Jesús expulsa del Templo a los mercaderes.
Sn. Jn.
II, 13-22
Se acercaba la Pascua de los judíos. Jesús subió a
Jerusalén, y halló en el templo vendedores de bueyes, ovejas y palomas, y
cambistas sentados. Hizo un azote de cuerdas, y los echó a todos del Templo con
las ovejas y los bueyes, tiró las monedas de los cambistas y volcó las mesas. Y
dijo a los vendedores de palomas: “Quitad esto de aquí: no hagáis de la casa de mi Padre un
mercado”. Sus discípulos se acordaron
que está escrito: “El celo de tu casa me devora”.
Entonces
los judíos le dijeron: “¿Que señal nos das para obrar así?” Jesús les
respondió: “Destruid éste templo y en tres días lo levantaré”. Los judíos le replicaron: Se edificó el
templo en cuarenta y seis años, ¿Y tú lo levantarás en tres días?” Más Él
hablaba del Templo de su cuerpo.
Por
eso, cuando resucitó de entre los muertos, se acordaron sus discípulos que ya
lo había dicho, y creyeron en la Escritura y en la palabra de Jesús.
· El único acto
de violencia que el Evangelio presenta
en el comportamiento de Jesús sucede en defensa de la dignidad del Templo de
Dios.
·
Actúa como
Mesías, como enviado de Dios, con toda autoridad.
·
La Pascua era
y es la gran fiesta de los judíos, que
les recuerda la noche en que pasaron de
la esclavitud a la libertad en Egipto.
Todos visitaban el
Templo y ofrecían sacrificios aún los judíos que vivían en el extranjero
procuraban llegar al Templo de
Jerusalén.
· ¿Por qué se
disgustó Jesús? Porque era un
escandaloso negocio.
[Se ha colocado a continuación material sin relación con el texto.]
(** C9, as amended.  Round trip: when [save_session] has returned and the
    clock read by the following [load_session] has not passed the expiry
    just written, [load_session] returns what [json] reads back from the
    two texts: the cookies and, under [user_info], the user's object
    ([{}] for a false one), each as [json_dump] renders it.  A JSON
    value (a dict keyed by texts, a list, a text, a number, a truth
    value or [None]) comes back as itself. *)
Theorem save_then_load {R} cookies user_info (s s1 : state W) :
  save_session (R:=R) cookies user_info s = (Normal tt, s1) ->
  (clock_reading (ticks s1) <=
     clock_reading (S (ticks s)) + session_timeout * 1000000)%Z ->
  exists cookies' info created_at expires_at last_activity,
    json_dump cookies = inr cookies' /\
    json_dump (or_empty user_info) = inr info /\
    fst (load_session (R:=R) s1) =
      Normal (Some (PDict
        [("cookies", cookies');
         ("session_info",
          PDict [("created_at", PStr created_at);
                 ("expires_at", PStr expires_at);
                 ("user_info", info);
                 ("last_activity", PStr last_activity)])])) /\
    (forall v, cookies = of_json v -> proper v = true -> cookies' = v) /\
    (forall v, or_empty user_info = of_json v -> proper v = true -> info = v).
Proof.
  intros Hs Hnow.
  apply save_session_Normal in Hs as (cookies' & info & Hc & Hi & Hs).
  exists cookies', info. do 3 eexists. split; [done |]. split; [done |]. split.
  - rewrite load_session_result.
    rewrite Hs in Hnow |- *. simpl in *. unfold declared_expiry, stored_cookies.
    rewrite lookup_insert_eq. simpl. rewrite fromisoformat_isoformat.
    apply Z.ltb_ge in Hnow. rewrite Hnow.
    rewrite lookup_insert_ne by done. rewrite lookup_insert_eq. reflexivity.
  - split.
    + intros v -> Hp. rewrite json_dump_proper in Hc by done.
      destruct (dumpable v); congruence.
    + intros v Hv Hp. rewrite Hv, json_dump_proper in Hi by done.
      destruct (dumpable v); congruence.
Qed.

(** C7, as amended.  [load_session] returns [None] when the metadata file
    is missing, does not parse to a dict with the ISO text of a timestamp
    under [expires_at], or declares an expiry before the clock reading,
    and also when the cookie file exists and does not parse; in every
    other case it returns the cookies (the empty list when there is no
    cookie file) and the metadata.  With no declared expiry or with one in
    the past, [get_session_status] reports an invalid session too,
    whatever the cookie file holds. *)
Theorem load_session_cases {R} (s : state W) :
  fst (load_session (R:=R) s) =
    Normal
      match declared_expiry (files s) with
      | None => None
      | Some e =>
          if (e <? clock_reading (ticks s))%Z then None
          else
            match stored_cookies (files s), files s !! session_info_file with
            | Some cookies, Some (JsonText session_info) =>
                Some (PDict [("cookies", cookies); ("session_info", session_info)])
            | _, _ => None
            end
      end /\
  ((forall e, declared_expiry (files s) = Some e ->
              (e < clock_reading (ticks s))%Z) ->
   fst (load_session (R:=R) s) = Normal None /\
   exists st, fst (get_session_status (R:=R) s) = Normal st /\ is_valid st = false).
Proof.
  split; [apply load_session_result |].
  intros Hexp. split.
  - rewrite load_session_result.
    destruct (declared_expiry (files s)) as [e |]; [| done].
    specialize (Hexp e eq_refl). apply Z.ltb_lt in Hexp. by rewrite Hexp.
  - eexists. split; [by apply get_session_status_invalid | done].
Qed.

End Store.

(** ** Running a block step by step *)

Section Steps.
Context {W : Type}.

Lemma bind_Normal {R A B} (m : block W R A) (k : A -> block W R B) s a s' :
  m s = (Normal a, s') -> bind m k s = k a s'.
Proof. intros Hm. unfold bind. by rewrite Hm. Qed.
Lo que pasaba era que cuando alguien iba a ofrecer un
sacrificio Anás Y Caifás y otros sacerdotes exigían que los animales
fueran sin mancha alguna, y tenían personal que inspeccionaba que así fuera y cuando los animales no habían
sido comprados en el Templo encontraban pretexto para regresarlos y así podían
vender sus animales a precios muy elevados.
Eso sin contar con
que el Templo es y debe ser un lugar de recogimiento y oración y se había
convertido en un lugar ruidoso con los bramidos de los animales y los gritos de
los cambistas quienes también se aprovechaban de los extranjeros comprándoles a
muy bajo precio sus monedas para negociarlas después.
Jesús se enojó y
mucho porque estaban desacralizando la casa de Dios. Cada sitio merece respeto con
mayor razón lo que es sagrado.
· Es curioso
observar como mientras azota las cuerdas para alejar a los arrieros, a los
bueyes y a las ovejas y voltea las mesas de los cambistas, a los que tenían palomas
en sus jaulas solamente les pide que las alejen de allí y no emplea violencia
porque los pobres animales no podían
moverse solos y los hubiera lastimado al
voltear las jaulas. Jesús siempre ha sido compasivo y considerado en grado
extremo.
· La actitud de
Jesús no fue en vano nos enseña ha
respetar la Casa de su Padre.
·
El celo de tu
casa me devora. Los discípulos
recordaron esa frase del Salmo 68 que habla del Mesías.
·
¿Qué señal
nos das para obrar así? Habían venido
muchos falsos Mesías que habían hecho
que el pueblo concibiera esperanzas que resultaron falsas. Por eso piden una
señal milagrosa que lo acredite como Hijo de Dios.
·
Destruid este
Templo y en tres días lo levantaré. Jesús sabía que el templo de Jerusalén
sería destruido en el año 70 por el general romano Tito pero en esta ocasión
hablaba del templo de su cuerpo. Ningún otro templo ha sido destruido tan
sistemáticamente como el templo más sagrado que ha existido, el cuerpo de Jesús
en su Pasión. La Cúpula, la Cabeza fue destrozada por la corona de espinas y
los bofetones. El Atrio, los pies desechos por los clavos igual que las Naves,
sus manos.
Las Paredes, su piel
destrozada por los golpes y los latigazos. El Altar, su Corazón, atravesado por la lanza. Pero
todo ese Templo, el más sagrado del mundo fue reedificado maravillosamente al
tercer día, al resucitar Jesús.
·
San Pablo
también nos aclara que se debe honrar no solo
la Casa de Dios cuando dice: “No
saben acaso que ustedes son el Templo de Dios y que el Espíritu de Dios habita
en ustedes? Quien destruye el templo de Dios, será
destruido por Dios, porque el Templo de Dios es Santo y ustedes son ese Templo.
·
Por eso:
Respeto y veneración a la casa de Dios en primerísimo lugar, pero también quien maltrata a una persona o
la humilla, la calumnia o la desprecia, quien le quita la vida a un ser
humano ya sea adulto o en el vientre de
su madre, quien le roba la inocencia a un niño, el que viola o en alguna forma
atenta contra otro ser humano comete un verdadero sacrilegio porque todos somos
templos vivos del Espíritu Santo y recordemos que el única momento de violencia
de Jesús que consigna el Evangelio fue
cuando no se respetó ni se honró el templo y cada persona que se cruza en
nuestro camino es un templo vivo.
Ma.
de Lourdes Rodríguez Cruz.
Bibliografía:
El
Evangelio Explicado P. Eliécer Salesman
Libro
de los Salmos.
Epístola
de San pablo a los Corintios.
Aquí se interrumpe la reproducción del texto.